A nuclear factor, ASC-2, as a cancer-amplified transcriptional coactivator essential for ligand-dependent transactivation by nuclear receptors in vivo.

S K Lee1, S L Anzick, J E Choi, L Bubendorf, X Y Guan, Y K Jung, O P Kallioniemi, J Kononen, J M Trent, D Azorsa, B H Jhun, J H Cheong, Y C Lee, P S Meltzer, J W Lee.   

Abstract

Many transcription coactivators interact with nuclear receptors in a ligand- and C-terminal transactivation function (AF2)-dependent manner. We isolated a nuclear factor (designated ASC-2) with such properties by using the ligand-binding domain of retinoid X receptor as a bait in a yeast two-hybrid screening.

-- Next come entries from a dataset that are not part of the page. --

Lemma tiled_forward_succeeds_iff_witness :
  exists pl, ConvTiled.forward conv_3x3_wide None None = Ok pl.
Proof.
  destruct (tiled_forward_succeeds_iff conv_3x3_wide None None) as ((_ & H) & _).
  - unfold well_formed; cbn; lia.
  - apply H. repeat split; reflexivity.
Defined.

(** What every plan returned for a well-formed node satisfies: at most K
    processing elements (at least one unless the caller asked for a
    negative count), a tile that is a positive multiple of both the vector
    width and the output width, and a safe delay that brings the distance
    between two accumulations on the same partial sum to at least the 16
    cycles the source allows for, and is zero when the tile alone covers
    them. *)
Theorem tiled_plan_invariants (c : ConvNode) (tiles pe : option Z)
    (pl : ConvTiled.Plan) :
  well_formed c ->
  ConvTiled.forward c tiles pe = Ok pl ->
  ConvTiled.K pl = num_channels c * filter_hx c * filter_hy c /\
  ConvTiled.N pl = num_filters c /\
  ConvTiled.M pl = output_size_y c * veclen_Y c * output_size_x c /\
  1 <= ConvTiled.K pl /\
  ConvTiled.P pl <= ConvTiled.K pl /\
  ((forall p, pe = Some p -> 0 <= p) -> 1 <= ConvTiled.P pl) /\
  ConvTiled.T pl mod veclen_Y c = 0 /\
  ConvTiled.T pl mod output_size_x c = 0 /\
  1 <= ConvTiled.Tv c pl /\
  ConvTiled.T pl = ConvTiled.Tv c pl * veclen_Y c /\
  0 <= ConvTiled.L pl /\
  16 <= ConvTiled.Tv c pl + ConvTiled.L pl /\
  (16 <= ConvTiled.Tv c pl -> ConvTiled.L pl = 0).
Proof.
  intros Hwf Hok.
  pose proof (well_formed_K_pos c Hwf) as HK.
  pose proof (num_PEs_le_K c pe Hwf) as HP.
  assert (Hv : 1 <= veclen_Y c) by (unfold well_formed in Hwf; tauto).
  assert (Hnf : 1 <= num_filters c) by (unfold well_formed in Hwf; tauto).
  rewrite tiled_forward_checks in Hok. cbv zeta in Hok.
  set (t := ConvTiled.tile_size c _) in *.
  pose proof (tile_size_ge_veclen c
                (match tiles with Some t => t | None => ConvTiled.tiles_default end) Hv)
    as Hge.
  pose proof (tile_size_multiple_of_veclen c
                (match tiles with Some t => t | None => ConvTiled.tiles_default end))
    as Hmul.
  fold t in Hge, Hmul.
  destruct (veclen_W c >? 1); [discriminate|].
  destruct (negb (veclen_Y c =? veclen_X c)); [discriminate|].
  destruct (Z.eqb_spec (fst t mod output_size_x c) 0) as [Hox|Hox];
    cbn [negb] in Hok; [|discriminate].
  destruct (_ >? _); [discriminate|].
  match type of Hok with
  | Ok ?x = _ => assert (Epl : x = pl) by congruence
  end.
  rewrite <- Epl. clear Epl Hok. unfold ConvTiled.Tv.
  cbn [ConvTiled.K ConvTiled.N ConvTiled.M ConvTiled.P ConvTiled.T ConvTiled.L].
  assert (Hdiv : fst t = fst t / veclen_Y c * veclen_Y c).
  { pose proof (Z.div_mod (fst t) (veclen_Y c) ltac:(lia)). lia. }
  assert (Htv : 1 <= fst t / veclen_Y c) by nia.
  pose proof (K_orders_agree c) as EK.
  split; [reflexivity|]. split; [reflexivity|]. split; [reflexivity|].
  split; [lia|]. split; [lia|].
  split.
  { intros Hpe. unfold ConvTiled.num_PEs.
    assert (H0 : 1 <= match pe with
                      | Some v => if py_not pe then num_filters c else v
                      | None => num_filters c
                      end).
    { destruct pe as [p|]; [|exact Hnf].
      unfold py_not. destruct (Z.eqb_spec p 0); [exact Hnf|].
      specialize (Hpe p eq_refl). lia. }
    destruct (_ >? _); lia. }
  split; [exact Hmul|]. split; [exact Hox|]. split; [exact Htv|].
  split; [exact Hdiv|].
  set (tv := fst t / veclen_Y c) in *.
  repeat split; intros; lia.
Qed.

Lemma tiled_plan_invariants_witness :
  exists pl,
    ConvTiled.forward conv_3x3_wide None None = Ok pl /\
    1 <= ConvTiled.P pl <= ConvTiled.K pl /\
    16 <= ConvTiled.Tv conv_3x3_wide pl + ConvTiled.L pl.
Proof.
  eexists. split; [reflexivity|].
  destruct (tiled_plan_invariants conv_3x3_wide None None _
              ltac:(unfold well_formed; cbn; lia) eq_refl)
    as (_ & _ & _ & _ & HP & HP1 & _ & _ & _ & _ & _ & HL & _).
  split; [split; [apply HP1; intros p Hp; discriminate Hp | exact HP] | exact HL].
Defined.

(** A negative PE count is not rejected: it is neither replaced by the
    number of filters (only 0 and a missing argument are) nor clamped, so
    the plan carries it unchanged. *)
Theorem tiled_negative_pe_accepted (c : ConvNode) (tiles : option Z) (p : Z) :
  well_formed c -> p < 0 ->
  veclen_W c = 1 -> veclen_X c = veclen_Y c ->
  fst (ConvTiled.tile_size c
         (match tiles with Some t => t | None => ConvTiled.tiles_default end))
    mod output_size_x c = 0 ->
  (exists pl, ConvTiled.forward c tiles (Some p) = Ok pl /\ ConvTiled.P pl = p) /\
  ConvTiled.num_PEs c (Some 0) = ConvTiled.num_PEs c None.
Proof.
  intros Hwf Hp HW HX HT.
  pose proof (well_formed_K_pos c Hwf) as HK.
  split; [|reflexivity].
  assert (HP : ConvTiled.num_PEs c (Some p) = p).
  { unfold ConvTiled.num_PEs, py_not.
    destruct (Z.eqb_spec p 0); [lia|].
    destruct (Z.gtb_spec p (filter_hx c * filter_hy c * num_channels c)); [lia|reflexivity]. }
  rewrite tiled_forward_checks. cbv zeta.
  rewrite HP, HW, HX, Z.eqb_refl, HT.
  destruct (Z.gtb_spec p (filter_hx c * filter_hy c * num_channels c)); [lia|].
  cbn. eexists. split; reflexivity.
Qed.

Lemma tiled_negative_pe_accepted_witness :
  exists pl,
    ConvTiled.forward conv_3x3_same_4x4 None (Some (-3)) = Ok pl /\
    ConvTiled.P pl = -3.
Proof.
  destruct (tiled_negative_pe_accepted conv_3x3_same_4x4 None (-3)
              ltac:(unfold well_formed; cbn; lia) ltac:(lia)
              eq_refl eq_refl eq_refl) as (H & _).
  exact H.
Defined.

(** [ceiling_div] is the least number of blocks of size [b] that cover
    [a]. *)
(** Every pipeline that [forward] constructs for a well-formed node keeps
    its trailing iterators in range at every iteration, and every update
    is one of the two actions. *)
Theorem tiled_constructed_pipeline_iterators (c : ConvNode)
    (tiles pe : option Z) (pl : ConvTiled.Plan) (i : nat) :
  well_formed c ->
  (forall p, pe = Some p -> 0 <= p) ->
  ConvTiled.forward c tiles pe = Ok pl ->
  iterators_in_range (ConvTiled.compute_scope c pl)
    (ConvTiled.K pl) (ConvTiled.Tv c pl) (ConvTiled.L pl) i /\
  exactly_one_action (ConvTiled.K pl)
    (drain_iterators_at (ConvTiled.compute_scope c pl)
       (ConvTiled.K pl) (ConvTiled.Tv c pl) (ConvTiled.L pl) i)
    (drain_iterators_at (ConvTiled.compute_scope c pl)
       (ConvTiled.K pl) (ConvTiled.Tv c pl) (ConvTiled.L pl) (S i)).
Proof.
  intros Hwf Hpe Hok.
  destruct (tiled_plan_invariants c tiles pe pl Hwf Hok)
    as (_ & HN & HM & HK & _ & HP & Hmv & _ & Htv & HT & HL & _).
  specialize (HP Hpe).
  assert (Hb : 1 <= batch_size c) by (unfold well_formed in Hwf; tauto).
  assert (Hnf : 1 <= ConvTiled.N pl) by (rewrite HN; unfold well_formed in Hwf; tauto).
  assert (Hv : 1 <= veclen_Y c) by (unfold well_formed in Hwf; tauto).
  assert (HM1 : 1 <= ConvTiled.M pl).
  { rewrite HM. unfold well_formed in Hwf. nia. }
  assert (HT1 : 1 <= ConvTiled.T pl) by nia.
  pose proof (ceiling_div_pos _ _ Hnf HP) as Hn0.
  pose proof (ceiling_div_pos _ _ HM1 HT1) as Htm.
  apply (drain_iterators_invariant _ _ _ _
           (batch_size c * ceiling_div (ConvTiled.N pl) (ConvTiled.P pl)
            * ceiling_div (ConvTiled.M pl) (ConvTiled.T pl)));
    try assumption.
  - nia.
  - apply scope_iterations_tiled.
Qed.

Lemma tiled_constructed_pipeline_iterators_witness :
  exists pl,
    ConvTiled.forward conv_3x3_wide None (Some 2) = Ok pl /\
    iterators_in_range (ConvTiled.compute_scope conv_3x3_wide pl)
      (ConvTiled.K pl) (ConvTiled.Tv conv_3x3_wide pl) (ConvTiled.L pl) 300.
Proof.
  eexists. split; [reflexivity|].
  apply (tiled_constructed_pipeline_iterators conv_3x3_wide None (Some 2) _ 300).
  - unfold well_formed; cbn; lia.
  - intros p Hp. injection Hp as <-. lia.
  - reflexivity.
Defined.

(** When the requested tile size (256 by default) is at least M the whole
    row forms one tile: for a well-formed node with unvectorized weights
    and equal vector widths construction succeeds with T = M and a single
    tile. *)
Theorem tiled_single_tile (c : ConvNode) (tiles pe : option Z) :
  well_formed c ->
  veclen_W c = 1 -> veclen_X c = veclen_Y c ->
  output_size_y c * veclen_Y c * output_size_x c
    <= match tiles with Some t => t | None => 256 end ->
  exists pl,
    ConvTiled.forward c tiles pe = Ok pl /\
    ConvTiled.T pl = ConvTiled.M pl /\
    ceiling_div (ConvTiled.M pl) (ConvTiled.T pl) = 1 /\
    ConvTiled.log pl = [Using_PEs (ConvTiled.P pl) (num_filters c)].
Proof.
  intros Hwf HW HX Hle.
  pose proof (num_PEs_le_K c pe Hwf) as HP.
  set (M := output_size_y c * veclen_Y c * output_size_x c) in *.
  assert (Hpos : 1 <= veclen_Y c /\ 1 <= output_size_x c /\ 1 <= output_size_y c)
    by (unfold well_formed in Hwf; tauto).
  destruct Hpos as (Hv & Hox & Hoy).
  assert (HM1 : veclen_Y c <= M).
  { assert (Hxy : 1 <= output_size_y c * output_size_x c) by nia.
    unfold M.
    replace (output_size_y c * veclen_Y c * output_size_x c)
      with (output_size_y c * output_size_x c * veclen_Y c) by ring.
    nia. }
  assert (HMv : M mod veclen_Y c = 0).
  { unfold M. replace (output_size_y c * veclen_Y c * output_size_x c)
      with (output_size_y c * output_size_x c * veclen_Y c) by ring.
    apply Z.mod_mul. lia. }
  assert (HMx : M mod output_size_x c = 0) by (unfold M; apply Z.mod_mul; lia).
  assert (Ht : ConvTiled.tile_size c
                 (match tiles with Some t => t | None => ConvTiled.tiles_default end)
               = (M, [])).
  { unfold ConvTiled.tile_size, ConvTiled.tiles_default. fold M.
    replace (Z.min (match tiles with Some t => t | None => 256 end) M) with M by lia.
    destruct (Z.gtb_spec (veclen_Y c) M); [lia|].
    rewrite HMv. reflexivity. }
  rewrite tiled_forward_checks. cbv zeta. rewrite Ht. cbn [fst snd].
  rewrite HW, HX, Z.eqb_refl, HMx.
  destruct (Z.gtb_spec (ConvTiled.num_PEs c pe)
              (filter_hx c * filter_hy c * num_channels c)); [lia|].
  cbn [Z.gtb Z.compare negb Z.eqb].
  eexists. split; [reflexivity|].
  cbn [ConvTiled.T ConvTiled.M ConvTiled.log ConvTiled.P]. fold M.
  split; [reflexivity|]. split; [|reflexivity].
  pose proof (ceiling_div_bounds M M ltac:(lia)). nia.
Qed.
(** X8. The port code of a reference row is the first five characters of
    its country followed by its location when both are text, and missing
    otherwise; no code is longer than five characters. The reference table
    must have the columns [NameWoDiacritics], [Country] and [Location]. *)
Theorem X8_port_code_is_first_five_characters (reference_data ref : frame) :
  prepare_reference reference_data = Ok ref ->
  is_Some (cols reference_data !! "NameWoDiacritics")
  /\ exists country location codes,
       cols reference_data !! "Country" = Some country
       /\ cols reference_data !! "Location" = Some location
       /\ cols ref !! "PortCode" = Some codes
       /\ (forall i a b,
             country !! i = Some a -> location !! i = Some b ->
             codes !! i
             = Some (match a, b with
                     | VStr x, VStr y => VStr (take_string 5 (x ++ y))
                     | _, _ => VNaN
                     end))
       /\ Forall (fun v => v = VNaN
                           \/ exists s, v = VStr s /\ (String.length s <= 5)%nat)
            codes.
Proof.
  intros H.
  apply prepare_reference_Ok in H
    as (names & country & location & sums & Hn & Hc & Hl & Hsums & ->).
  split; [eauto |].
  exists country, location, (str_method (take_string 5) <$> sums).
  split; [exact Hc |]. split; [exact Hl |].
  split; [cbn; apply lookup_insert_eq |].
  destruct (traverse_Ok_lookup _ _ _ Hsums) as [Hlen Hall]. split.
  - intros i a b Ha Hb.
    destruct (Hall i (a, b)) as (y & Hy & Hadd).
    { rewrite lookup_zip_with, Ha, Hb. reflexivity. }
    rewrite list_lookup_fmap, Hy. cbn [fmap option_fmap option_map fst snd] in *.
    f_equal. unfold series_add in Hadd.
    destruct (isna a || isna b) eqn:E.
    + apply Ok_inj in Hadd. subst y.
      destruct a; try reflexivity; destruct b; try reflexivity;
        discriminate E.
    + destruct a; try discriminate E; destruct b; try discriminate E;
        cbn in Hadd; try discriminate Hadd; apply Ok_inj in Hadd; subst y;
        try reflexivity;
        match goal with
        | |- str_method _ (of_float ?f) = _ => destruct f eqn:F; reflexivity
        end.
  - apply Forall_fmap, Forall_forall. intros v _.
    destruct v; cbn [str_method]; auto. right. eexists.
    split; [reflexivity |]. apply length_take_string.
Qed.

ASC-2 also interacted with other nuclear receptors, including retinoic acid receptor, thyroid hormone receptor, estrogen receptor alpha, and glucocorticoid receptor, basal factors TFIIA and TBP, and transcription integrators CBP/p300 and SRC-1. In transient cotransfections, ASC-2, either alone or in conjunction with CBP/p300 and SRC-1, stimulated ligand-dependent transactivation by wild type nuclear receptors but not mutant receptors lacking the AF2 domain. Consistent with an idea that ASC-2 is essential for the nuclear receptor function in vivo, microinjection of anti-ASC-2 antibody abrogated the ligand-dependent transactivation of retinoic acid receptor, and this repression was fully relieved by coinjection of ASC-2-expression vector. Surprisingly, ASC-2 was identical to a gene previously identified during a search for genes amplified and overexpressed in breast and other human cancers. From these results, we concluded that ASC-2 is a bona fide transcription coactivator molecule of nuclear receptors, and its altered expression may contribute to the development of cancers.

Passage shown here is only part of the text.